• **Problem description**: Each line below that includes the word "SQUOTE" is to be reported.
BEGIN Available data
(* ===== verification/CommandSafety.v ===== *)
(** * Which commands run without asking (shell-command/src/command_safety)

    [is_known_safe_command] approves a command automatically and
    [command_might_be_dangerous] flags one.  The build is the one for Linux.
    Parsing a PowerShell script is done by a PowerShell process, which is an
    argument, as the bash parser is. *)

From S2P Require Import Prelude RustStr AbsolutePath ShellParse.

(** ** Names and git subcommands (is_dangerous_command.rs) *)

Definition executable_name_lookup_key (raw : str) : option str := file_name (components raw).

Definition GIT_OPTIONS_WITH_VALUE : list str :=
  [L"-C"; L"-c"; L"--config-env"; L"--exec-path"; L"--git-dir"; L"--namespace";
   L"--super-prefix"; L"--work-tree"].
Definition is_git_global_option_with_value (arg : str) : bool := one_of GIT_OPTIONS_WITH_VALUE arg.

Definition starts_with_any (prefixes : list str) (arg : str) : bool :=
  existsb (fun p => starts_with p arg) prefixes.

Definition is_git_global_option_with_inline_value (arg : str) : bool :=
  starts_with_any [L"--config-env="; L"--exec-path="; L"--git-dir="; L"--namespace=";
                   L"--super-prefix="; L"--work-tree="] arg
  || (starts_with (L"-C") arg || starts_with (L"-c") arg) && (2 <? byte_len arg).

(** The loop over the arguments from index [idx] on. *)
Fixpoint find_git_loop (subcommands : list str) (idx : nat) (skip_next : bool) (args : list str)
  : option (nat * str) :=
  match args with
  | [] => None
  | arg :: args =>
      let next skip := find_git_loop subcommands (S idx) skip args in
      if skip_next then next false
      else if is_git_global_option_with_inline_value arg then next false
      else if is_git_global_option_with_value arg then next true
      else if str_eqb arg (L"--") || starts_with (L"-") arg then next false
      else if one_of subcommands arg then Some (idx, arg)
      else None
  end.

Definition find_git_subcommand (command subcommands : list str) : option (nat * str) :=
  cmd0 ← head command;
  if negb (bool_decide (executable_name_lookup_key cmd0 = Some (L"git"))) then None
  else find_git_loop subcommands 1 false (drop 1 command).

Fixpoint is_dangerous_to_call_with_exec (command : list str) : bool :=
  match command with
  | [] => false
  | cmd0 :: rest =>
      if str_eqb cmd0 (L"rm")
      then is_some_and (head rest) (one_of [L"-f"; L"-rf"])
      else if str_eqb cmd0 (L"sudo") then is_dangerous_to_call_with_exec rest
      else false
  end.

(** ** Safe commands (is_safe_command.rs) *)

Inductive GitOptionPattern :=
| Exact (option : str)
| ShortWithInlineValue (option : str)
| Prefix (prefix : str).

Definition git_option_matches (p : GitOptionPattern) (arg : str) : bool :=
  match p with
  | Exact option => str_eqb arg option
  | ShortWithInlineValue option =>
      starts_with option arg && (byte_len option <? byte_len arg)
  | Prefix prefix => starts_with prefix arg
  end.

Definition UNSAFE_GIT_GLOBAL_OPTIONS : list GitOptionPattern :=
  [Exact (L"-C"); ShortWithInlineValue (L"-C"); Exact (L"-c"); ShortWithInlineValue (L"-c");
   Exact (L"-p"); Exact (L"--config-env"); Prefix (L"--config-env="); Exact (L"--exec-path");
   Prefix (L"--exec-path="); Exact (L"--git-dir"); Prefix (L"--git-dir="); Exact (L"--namespace");
   Prefix (L"--namespace="); Exact (L"--paginate"); Exact (L"--super-prefix");
   Prefix (L"--super-prefix="); Exact (L"--work-tree"); Prefix (L"--work-tree=")].

Definition UNSAFE_GIT_SUBCOMMAND_OPTIONS : list GitOptionPattern :=
  [Exact (L"--output"); Prefix (L"--output="); Exact (L"--ext-diff"); Exact (L"--textconv");
   Exact (L"--exec"); Prefix (L"--exec=")].

Definition git_matches_option_pattern (arg : str) (patterns : list GitOptionPattern) : bool :=
  existsb (fun p => git_option_matches p arg) patterns.
Definition git_has_unsafe_global_option (global_args : list str) : bool :=
  existsb (fun arg => git_matches_option_pattern arg UNSAFE_GIT_GLOBAL_OPTIONS) global_args.
Definition git_subcommand_args_are_read_only (args : list str) : bool :=
  negb (existsb (fun arg => git_matches_option_pattern arg UNSAFE_GIT_SUBCOMMAND_OPTIONS) args).

Definition READ_ONLY_BRANCH_FLAGS : list str :=
  [L"--list"; L"-l"; L"--show-current"; L"-a"; L"--all"; L"-r"; L"--remotes"; L"-v"; L"-vv";
   L"--verbose"].

Fixpoint git_branch_loop (args : list str) (saw_read_only_flag : bool) : bool :=
  match args with
  | [] => saw_read_only_flag
  | arg :: args =>
      if one_of READ_ONLY_BRANCH_FLAGS arg then git_branch_loop args true
      else if starts_with (L"--format=") arg then git_branch_loop args true
      else false
  end.
Definition git_branch_is_read_only (branch_args : list str) : bool :=
  if is_nil branch_args then true else git_branch_loop branch_args false.

Definition SAFE_GIT_SUBCOMMANDS : list str :=
  [L"status"; L"log"; L"diff"; L"show"; L"branch"].

Definition is_safe_git_command (command : list str) : bool :=
  match find_git_subcommand command SAFE_GIT_SUBCOMMANDS with
  | None => false
  | Some (subcommand_idx, subcommand) =>
      let global_args := take (subcommand_idx - 1) (drop 1 command) in
      if git_has_unsafe_global_option global_args then false
      else
        let subcommand_args := drop (subcommand_idx + 1) command in
        if one_of [L"status"; L"log"; L"diff"; L"show"] subcommand
        then git_subcommand_args_are_read_only subcommand_args
        else if str_eqb subcommand (L"branch")
        then git_subcommand_args_are_read_only subcommand_args
             && git_branch_is_read_only subcommand_args
        else false
  end.

Definition is_number (s : str) : bool := negb (is_nil s) && forallb is_ascii_digit s.

Definition is_valid_sed_n_arg (arg : option str) : bool :=
  match arg with
  | None => false
  | Some s =>
      match strip_suffix (L"p") s with
      | None => false
      | Some core =>
          match split_char 44 core with
          | [num] => is_number num
          | [a; b] => is_number a && is_number b
          | _ => false
          end
      end
  end.

Definition ALWAYS_SAFE_PROGRAMS : list str :=
  [L"cat"; L"cd"; L"cut"; L"echo"; L"expr"; L"false"; L"grep"; L"head"; L"id"; L"ls"; L"nl";
   L"paste"; L"pwd"; L"rev"; L"seq"; L"stat"; L"tail"; L"tr"; L"true"; L"uname"; L"uniq"; L"wc";
   L"which"; L"whoami"].
Definition UNSAFE_FIND_OPTIONS : list str :=
  [L"-exec"; L"-execdir"; L"-ok"; L"-okdir"; L"-delete"; L"-fls"; L"-fprint"; L"-fprint0";
   L"-fprintf"].
Definition UNSAFE_RIPGREP_OPTIONS_WITH_ARGS : list str := [L"--pre"; L"--hostname-bin"].
Definition UNSAFE_RIPGREP_OPTIONS_WITHOUT_ARGS : list str := [L"--search-zip"; L"-z"].

Definition base64_unsafe (arg : str) : bool :=
  one_of [L"-o"; L"--output"] arg || starts_with (L"--output=") arg
  || starts_with (L"-o") arg && negb (str_eqb arg (L"-o")).
Definition ripgrep_unsafe (arg : str) : bool :=
  one_of UNSAFE_RIPGREP_OPTIONS_WITHOUT_ARGS arg
  || existsb (fun opt => str_eqb arg opt || starts_with (opt ++ L"=") arg)
       UNSAFE_RIPGREP_OPTIONS_WITH_ARGS.

Definition is_safe_to_call_with_exec (command : list str) : bool :=
  match command with
  | [] => false
  | cmd0 :: args =>
      match executable_name_lookup_key cmd0 with
      | None => false
      | Some cmd =>
          if one_of [L"numfmt"; L"tac"] cmd then true
          else if one_of ALWAYS_SAFE_PROGRAMS cmd then true
          else if str_eqb cmd (L"base64") then negb (existsb base64_unsafe args)
          else if str_eqb cmd (L"find") then negb (existsb (one_of UNSAFE_FIND_OPTIONS) command)
          else if str_eqb cmd (L"rg") then negb (existsb ripgrep_unsafe command)
          else if str_eqb cmd (L"git") then is_safe_git_command command
          else if str_eqb cmd (L"sed")
          then (length command <=? 4) && bool_decide (command !! 1 = Some (L"-n"))
               && is_valid_sed_n_arg (command !! 2)
          else false
      end
  end.

(** ** PowerShell (windows_safe_commands.rs) *)

Definition is_powershell_executable (exe : str) : bool :=
  one_of [L"powershell"; L"powershell.exe"; L"pwsh"; L"pwsh.exe"]
    (to_ascii_lowercase (default exe (file_name (components exe)))).

(** [str::replace] of a character by a string. *)
Definition replace_char (c : char) (by_ : str) (s : str) : str :=
  concat ((fun d => if (d =? c)%N then by_ else [d]) <$> s).

Definition quote_argument (arg : str) : str :=
  if is_nil arg then [SQUOTE; SQUOTE]
  else if forallb (fun ch => negb (is_whitespace ch)) arg then arg
  else SQUOTE :: replace_char SQUOTE [SQUOTE; SQUOTE] arg ++ [SQUOTE].

Definition join_arguments_as_script (args : list str) : str :=
  match args with
  | [] => []
  | first :: rest => join [SP] (first :: (quote_argument <$> rest))
  end.

(** [trim_matches] and [trim_start_matches] of a word. *)
Definition bare_word (w : str) : str :=
  let paren c := (c =? 40)%N || (c =? 41)%N in
  to_ascii_lowercase
    (trim_start_matches (N.eqb 45) (trim_end_matches paren (trim_start_matches paren w))).

Definition SIDE_EFFECT_CMDLETS : list str :=
  [L"set-content"; L"add-content"; L"out-file"; L"new-item"; L"remove-item"; L"move-item";
   L"copy-item"; L"rename-item"; L"start-process"; L"stop-process"].
Definition READ_ONLY_CMDLETS : list str :=
  [L"echo"; L"write-output"; L"write-host"; L"dir"; L"ls"; L"get-childitem"; L"gci"; L"cat";
   L"type"; L"gc"; L"get-content"; L"select-string"; L"sls"; L"findstr"; L"measure-object";
   L"measure"; L"get-location"; L"gl"; L"pwd"; L"test-path"; L"tp"; L"resolve-path"; L"rvpa";
   L"select-object"; L"select"; L"get-item"].

Definition is_safe_ripgrep (words : list str) : bool :=
  negb (existsb (fun arg => ripgrep_unsafe (to_ascii_lowercase arg)) (drop 1 words)).

Definition is_safe_powershell_words (words : list str) : bool :=
  match words with
  | [] => false
  | first :: _ =>
      if existsb (fun w => one_of SIDE_EFFECT_CMDLETS (bare_word w)) words then false
      else
        let command := bare_word first in
        if one_of READ_ONLY_CMDLETS command then true
        else if str_eqb command (L"git") then is_safe_git_command words
        else if str_eqb command (L"rg") then is_safe_ripgrep words
        else false
  end.

Section safety.
(** [try_parse_shell] of bash.rs, and the commands [parse_with_powershell_ast]
    finds in a script, if it finds any. *)
Context (try_parse_shell : str -> option Node).
Context (powershell_ast : str -> str -> option (list (list str))).

(** The loop over the arguments of a PowerShell executable. *)
Fixpoint parse_powershell_loop (executable : str) (args : list str) : option (list (list str)) :=
  match args with
  | [] => None
  | arg :: rest =>
      let lower := to_ascii_lowercase arg in
      if one_of [L"-command"; L"/command"; L"-c"] lower then
        match rest with
        | [script] => powershell_ast executable script
        | _ => None
        end
      else if starts_with (L"-command:") lower || starts_with (L"/command:") lower then
        match rest with
        | [] => script ← snd <$> split_once 58 arg; powershell_ast executable script
        | _ => None
        end
      else if one_of [L"-nologo"; L"-noprofile"; L"-noninteractive"; L"-mta"; L"-sta"] lower
      then parse_powershell_loop executable rest
      else if one_of [L"-encodedcommand"; L"-ec"; L"-file"; L"/file"; L"-windowstyle";
                      L"-executionpolicy"; L"-workingdirectory"] lower then None
      else if starts_with (L"-") lower then None
      else powershell_ast executable (join_arguments_as_script args)
  end.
END Available data
• **Reply**:
  if is_nil arg then [SQUOTE; SQUOTE]
  else SQUOTE :: replace_char SQUOTE [SQUOTE; SQUOTE] arg ++ [SQUOTE].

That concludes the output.